A semantic class is a collection of items (words or phrases) which have semantically peer or sibling relationship. This paper studies the employment of topic models to automatically construct semantic classes, taking as the source data a collection of raw semantic classes (RASCs), which were extracted by applying predefined patterns to web pages. The primary requirement (and challenge) here is dealing with multi-membership: An item may belong to multiple semantic classes; and we need to discover as many as possible the different semantic classes the item belongs to. To adopt topic models, we treat RASCs as “documents”, items as “words”, and the final semantic classes as “topics”. Appropriate preprocessing and postprocessing are performed to improve results quality, to reduce computation cost, and to tackle the fixed-k constraint of a typical topic model. Experiments conducted on 40 million web pages show that our approach could yield better results than alternative approaches.

1 Introduction

Semantic class construction (Lin and Pantel, 2001; Pantel and Lin, 2002; Paşca, 2004; Shinzato and Torisawa, 2005; Ohshima et al., 2006) tries to discover the peer or sibling relationship among terms or phrases by organizing them into semantic classes. For example, {red, white, black…} is a semantic class consisting of color instances. A popular way for semantic class discovery is pattern-based approach, where predefined patterns (Table 1) are applied to a collection of web pages or an online web search engine to produce some raw semantic classes (abbreviated as RASCs, Table 2). RASCs cannot be treated as the ultimate semantic classes, because they are typically noisy and incomplete, as shown in Table 2. In addition, the information of one real semantic class may be distributed in lots of RASCs (R2 and R3 in Table 2).

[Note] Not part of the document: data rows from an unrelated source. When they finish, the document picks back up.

Section cloudflare.
Context `{GoRuntime} `{DnsNet}.
Definition cf_error (msg : string) : err := Wrapf ("cloudflare: " +:+ msg) acme_ErrProvider.
(** The path without its query. *)
Definition path_only (path : string) : string := (cut 63 path).1.
Definition cf_messages (token : string) (es : list (string * Z)) : string :=
  let msgs := (fun e => e.1 +:+ " (" +:+ FormatInt e.2 +:+ ")") <$> es in
  let msgs := match msgs with [] => ["request refused"] | _ => msgs end in
  strings_ReplaceAll (String.concat "; " msgs) token "[redacted]".
(** One API request; [out] decodes the envelope's result. *)
Definition cf_call {A} (c : Cloudflare) (method path : string) (inp : option any) (zero : A) (out : any -> option A)
  : ST DnsW A := fun w =>
  match (match inp with None => Some None | Some v => match json_marshal v with Some b => Some (Some b) | None => None end end) with
  | None => (Err (cf_error "encode request"), w)
  | Some body =>
    if negb (url_ok (cf_base c +:+ path)) then (Err (cf_error "build request"), w)
    else
      let answer := http_do (dw_n w) method (cf_base c +:+ path) body in
      let w := w <| dw_n := S (dw_n w) |>
                 <| dw_sent := dw_sent w ++ [mkRequest method (cf_base c +:+ path) ("Bearer " +:+ cf_token c) body] |> in
      match answer with
      | Unreachable => (Err (cf_error (method +:+ " " +:+ path_only path +:+ " unreachable")), w)
      | Unreadable => (Err (cf_error "unreadable response"), w)
      | Reply status raw =>
        if maxCloudflareBody <? str_len raw then (Err (cf_error "unreadable response"), w)
        else match json_unmarshal raw ≫= dec_envelope with
             | None => (Err (cf_error ("HTTP " +:+ FormatInt status +:+ ", unexpected response")), w)
             | Some (success, errors, result) =>
               if negb success || (300 <=? status)
               then (Err (cf_error ("HTTP " +:+ FormatInt status +:+ ": " +:+ cf_messages (cf_token c) errors)), w)
               else match result with
                    | None => (Ok zero, w)
                    | Some v => match out v with
                                | Some a => (Ok a, w)
                                | None => (Err (cf_error "unexpected result"), w)
                                end
                    end
             end
      end
  end.
(** The name and its parents, longest first, the top-level domain apart. *)
Fixpoint parents (labels : list string) : list string :=
  match labels with
  | [] | [_] => []
  | _ :: rest => String.concat "." labels :: parents rest
  end.
Definition zoneCandidates (domain : string) : list string :=
  let d := ToLower domain in
  parents (split_byte 46 (if ends_with 46 d then drop_last d else d)).
Fixpoint find_zone (c : Cloudflare) (domain : string) (names : list string) : ST DnsW cfZone :=
  match names with
  | [] => st_err (cf_error ("no Cloudflare zone for " +:+ domain +:+ " visible to the token (set zone_id, or allow Zone:Read)"))
  | name :: rest =>
    let* zones := cf_call c "GET" ("/zones?" +:+ Values_Encode [("name", name)]) None [] (dec_list dec_zone) in
    match zones with z :: _ => st_ret z | [] => find_zone c domain rest end
  end.
Definition cf_zone_of (c : Cloudflare) (domain : string) : ST DnsW cfZone :=
  if cf_zoneID c <>s "" then
    let* r := st_try (cf_call c "GET" ("/zones/" +:+ PathEscape (cf_zoneID c)) None zero_zone dec_zone) in
    match r with
    | Err _ => st_ret (mkCfZone (cf_zoneID c) "" [])
    | Ok z => st_ret (mkCfZone (cf_zoneID c) (cz_Name z) (cz_NameServers z))
    end
  else find_zone c domain (zoneCandidates domain).
Definition record_key (fqdn value : string) : string := fqdn +:+ str1 (chr 0) +:+ value.
Definition cf_Present (c : Cloudflare) (domain fqdn value : string) : ST DnsW unit :=
  let* zone := cf_zone_of c domain in
  let body := AMap [("content", AStr value); ("name", AStr fqdn); ("ttl", AInt 60); ("type", AStr "TXT")] in
  let* id := cf_call c "POST" ("/zones/" +:+ PathEscape (cz_ID zone) +:+ "/dns_records") (Some body) "" dec_id in
  let* _ := st_mod (fun w => w <| dw_records := <[record_key fqdn value := mkCfRecord (cz_ID zone) id]> (dw_records w) |>) in
  st_mod (fun w => w <| dw_waits := dw_waits w ++ [(fqdn, value, cz_NameServers zone)] |>).
Fixpoint delete_records (c : Cloudflare) (zoneID : string) (ids : list string) : ST DnsW unit :=
  match ids with
  | [] => st_ret tt
  | id :: rest =>
    let* _ := cf_call c "DELETE" ("/zones/" +:+ PathEscape zoneID +:+ "/dns_records/" +:+ PathEscape id) None tt (fun _ => Some tt) in
    delete_records c zoneID rest
  end.
Definition cf_CleanUp (c : Cloudflare) (domain fqdn value : string) : ST DnsW unit := fun w =>
  let key := record_key fqdn value in
  (let* (zoneID, ids) :=
     match dw_records w !! key with
     | Some r => st_ret (cf_zone r, [cf_id r])
     | None =>
       let* zone := cf_zone_of c domain in
       let* found := cf_call c "GET" ("/zones/" +:+ PathEscape (cz_ID zone) +:+ "/dns_records?"
                       +:+ Values_Encode [("content", value); ("name", fqdn); ("type", "TXT")]) None [] (dec_list dec_id) in
       st_ret (cz_ID zone, found)
     end in
   let* _ := delete_records c zoneID ids in
   st_mod (fun w => w <| dw_records := delete key (dw_records w) |>)) w.

(** ** The manual provider and the DNS module *)
Definition noop_record (op domain fqdn value : string) : ST DnsW unit :=
  st_mod (fun w => w <| dw_calls := dw_calls w ++ [mkInteraction op domain fqdn value] |>).
Definition freya_call (answers : nat -> string -> string -> string -> string -> bool) (what tenantID domain fqdn value : string)
  : ST DnsW unit := fun w =>
  let w' := w <| dw_n := S (dw_n w) |> in
  if answers (dw_n w) tenantID domain fqdn value then (Ok tt, w')
  else (Err (Wrapf ("freya dns " +:+ what) acme_ErrProvider), w').

(** The interface [DNSProvider], dispatched on what [NewProviderWith] built. *)
Definition dns_Present (p : DNSProvider) (domain fqdn value : string) : ST DnsW unit :=
  match p with
  | ManualProvider => noop_record "present" domain fqdn value
  | CloudflareProvider token zoneID => cf_Present (mkCloudflare token zoneID CloudflareAPI) domain fqdn value
  | FreyaProvider tenantID => freya_call freya_present "present" tenantID domain fqdn value
  end.
Definition dns_CleanUp (p : DNSProvider) (domain fqdn value : string) : ST DnsW unit :=
  match p with
  | ManualProvider => noop_record "cleanup" domain fqdn value
  | CloudflareProvider token zoneID => cf_CleanUp (mkCloudflare token zoneID CloudflareAPI) domain fqdn value
  | FreyaProvider tenantID => freya_call freya_cleanup "cleanup" tenantID domain fqdn value
  end.
End cloudflare.

(** ** The token stays out of the errors *)
Definition occurs (t s : string) : Prop := exists a b, s = a +:+ t +:+ b.
Definition starts_with (t s : string) : Prop := exists b, s = t +:+ b.
Definition lacks_byte (c : Ascii.ascii) (t : string) : bool := string_forallb (fun x => negb (Ascii.eqb x c)) t.
Lemma starts_HasPrefix t s : starts_with t s -> HasPrefix t s = true.
Proof.
  intros [b ->]. unfold HasPrefix. by rewrite strip_prefix_app.
Qed.
Lemma starts_before c t a r : lacks_byte c t = true -> starts_with t (a +:+ String c r) -> starts_with t a.
Proof.
  revert a. induction t as [|x t IH]; intros a Ht [b Hb]; [by exists a|]. cbn in Ht. apply andb_true_iff in Ht as [Hx Ht].
  destruct a as [|y a]; cbn in Hb; injection Hb as -> Hb.
  - by rewrite Ascii.eqb_refl in Hx.
  - destruct (IH a Ht) as [b' ->]; [by exists b|]. by exists b'.
Qed.
Lemma occurs_split c t a r : lacks_byte c t = true -> occurs t (a +:+ String c r) -> occurs t a \/ occurs t r.
Proof.
  intros Ht. induction a as [|y a IH]; intros (p & q & Hp).
  - destruct p as [|z p]; cbn in Hp; [|injection Hp as _ ->; right; by exists p, q].
    destruct t as [|x t]; [left; by exists "", ""|]. cbn in Hp, Ht. injection Hp as <- _. by rewrite Ascii.eqb_refl in Ht.
  - destruct p as [|z p]; cbn in Hp.
    + left. destruct (starts_before c t (String y a) r Ht) as [b Hb]; [by exists q|]. exists "", b. exact Hb.
    + injection Hp as -> Hp. destruct IH as [(p' & q' & ->)|Hr]; [by exists p, q| |by right]. left. by exists (String z p'), q'.
Qed.
Definition redaction : string := "[redacted]".
Section hidden.
Context (t : string).
Hypothesis t_open : lacks_byte (chr 91) t = true.
Hypothesis t_close : lacks_byte (chr 93) t = true.
Hypothesis t_mark : ~ occurs t "redacted".
Lemma starts_replaced u s : lacks_byte (chr 91) u = true -> starts_with u (replace_all_from 0 t redaction s) -> starts_with u s.
Proof.
  revert u. induction s as [|c s IH]; intros u Hu [b Hb]; cbn [replace_all_from] in Hb; [by exists b|].
  destruct u as [|x u]; [by exists (String c s)|]. cbn in Hu. apply andb_true_iff in Hu as [Hx Hu].
  destruct (HasPrefix t (String c s)); cbn in Hb; injection Hb as Hcx Hb; subst x.
  - discriminate Hx.
  - destruct (IH u Hu) as [b' ->]; [by exists b|]. by exists b'.
Qed.
Lemma hidden_from k s : ~ occurs t (replace_all_from k t redaction s).
Proof.
  assert (Hne : ~ occurs t "").
  { intros (a & b & Hab). apply t_mark. destruct a; [|done]. destruct t; [|done]. by exists "", "redacted". }
  revert k. induction s as [|c s IH]; intros k; [by cbn|]. destruct k as [|k]; cbn [replace_all_from]; [|apply IH].
  destruct (HasPrefix t (String c s)) eqn:Hp; intros Ho.
  - change (occurs t ("[redacted" +:+ String (chr 93) (replace_all_from (pred (String.length t)) t redaction s))) in Ho.
    apply occurs_split in Ho as [Ho|Ho]; [|by eapply IH|done].
    change (occurs t ("" +:+ String (chr 91) "redacted")) in Ho. by apply occurs_split in Ho as [Ho|Ho].
  - destruct Ho as ([|x a] & b & Hb).
    + assert (Hs : starts_with t (String c s)).
      { apply (starts_replaced t (String c s) t_open). cbn [replace_all_from]. rewrite Hp. by exists b. }
      apply starts_HasPrefix in Hs. congruence.
    + injection Hb as _ Hb. apply (IH 0%nat). by exists a, b.
Qed.
End hidden.
(** The messages of the Cloudflare API are returned without the token: a token
    without brackets that is no part of the word put in its place occurs nowhere in
    them, whatever the server answers. *)
Theorem cf_token_hidden token es :
  lacks_byte (chr 91) token = true -> lacks_byte (chr 93) token = true -> ~ occurs token "redacted" ->
  ~ occurs token (cf_messages token es).
Proof. intros Ho Hc Hm. apply hidden_from; assumption. Qed.

(** ** Waiting for a record to be visible *)

(** What the n-th poll meets: the end of the context before it or while it sleeps,
    the TXT values a name server gives ([None]: an error), the clock after the
    lookup. *)
Class Poll := {
  poll_ended : nat -> bool;
  poll_ask : nat -> string -> string -> option (list string);   (* server, name *)
  poll_now : nat -> Z;
  poll_cut : nat -> bool;
}.
Section waiting.
Context `{Poll}.
Definition propagation_servers (servers : list string) : list string :=
  match servers with [] => ["1.1.1.1"; "8.8.8.8"] | _ => servers end.
(** The answer of the first server that answers. *)
Fixpoint lookup_txt (n : nat) (servers : list string) (name : string) : option (list string) :=
  match servers with
  | [] => None
  | srv :: rest => match poll_ask n srv name with Some txt => Some txt | None => lookup_txt n rest name end
  end.
(** [waitTXT]: [None] when the fuel is used up. *)
Fixpoint wait_from (fuel n : nat) (servers : list string) (fqdn value : string) (every deadline : Z) : option bool :=
  match fuel with
  | O => None
  | S fuel =>
    if poll_ended n then Some false
    else if match lookup_txt n servers fqdn with Some txt => contains txt value | None => false end then Some true
    else if deadline <? poll_now n + every then Some false
    else if poll_cut n then Some false
    else wait_from fuel (S n) servers fqdn value every deadline
  end.
Definition wait_fuel (every max : Z) : nat := S (Z.to_nat (max / every)).
Definition waitTXT (start : Z) (servers : list string) (fqdn value : string) (every max : Z) : option bool :=
  wait_from (wait_fuel every max) 0 servers fqdn value every (start + max).
Definition waitPropagation (start : Z) (fqdn value : string) (servers : list string) : option bool :=
  waitTXT start (propagation_servers servers) fqdn value (3 * Second) (120 * Second).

Table 1. Sample patterns (SENT: Sentence structure patterns; TAG: HTML Tag patterns) Type Pattern SENT NP {, NP}*{,} (and|or) {other} NP


  • item
  • item


Table 2. Sample raw semantic classes (RASCs) R1: {gold, silver, copper, coal, iron, uranium} R2: {red, yellow, color, gold, silver, copper} R3: {red, green, blue, yellow} R4: {HTML, Text, PDF, MS Word, Any file type} R5: {Today, Tomorrow, Wednesday, Thursday, Friday, Saturday, Sunday} R6: {Bush, Iraq, Photos, USA, War}

This paper aims to discover high-quality semantic classes from a large collection of noisy RASCs. The primary requirement (and challenge) here is to deal with multi-membership, i.e., one item may belong to multiple different semantic classes. For example, the term “Lincoln” can simultaneously represent a person, a place, or a car brand name. Multi-membership is more popular than at a first glance, because quite a lot of English common words have also been borrowed as company names, places, or product names. For a given item (as a query) which belongs to multiple semantic classes, we intend to return the semantic classes separately, rather than mixing all their items together.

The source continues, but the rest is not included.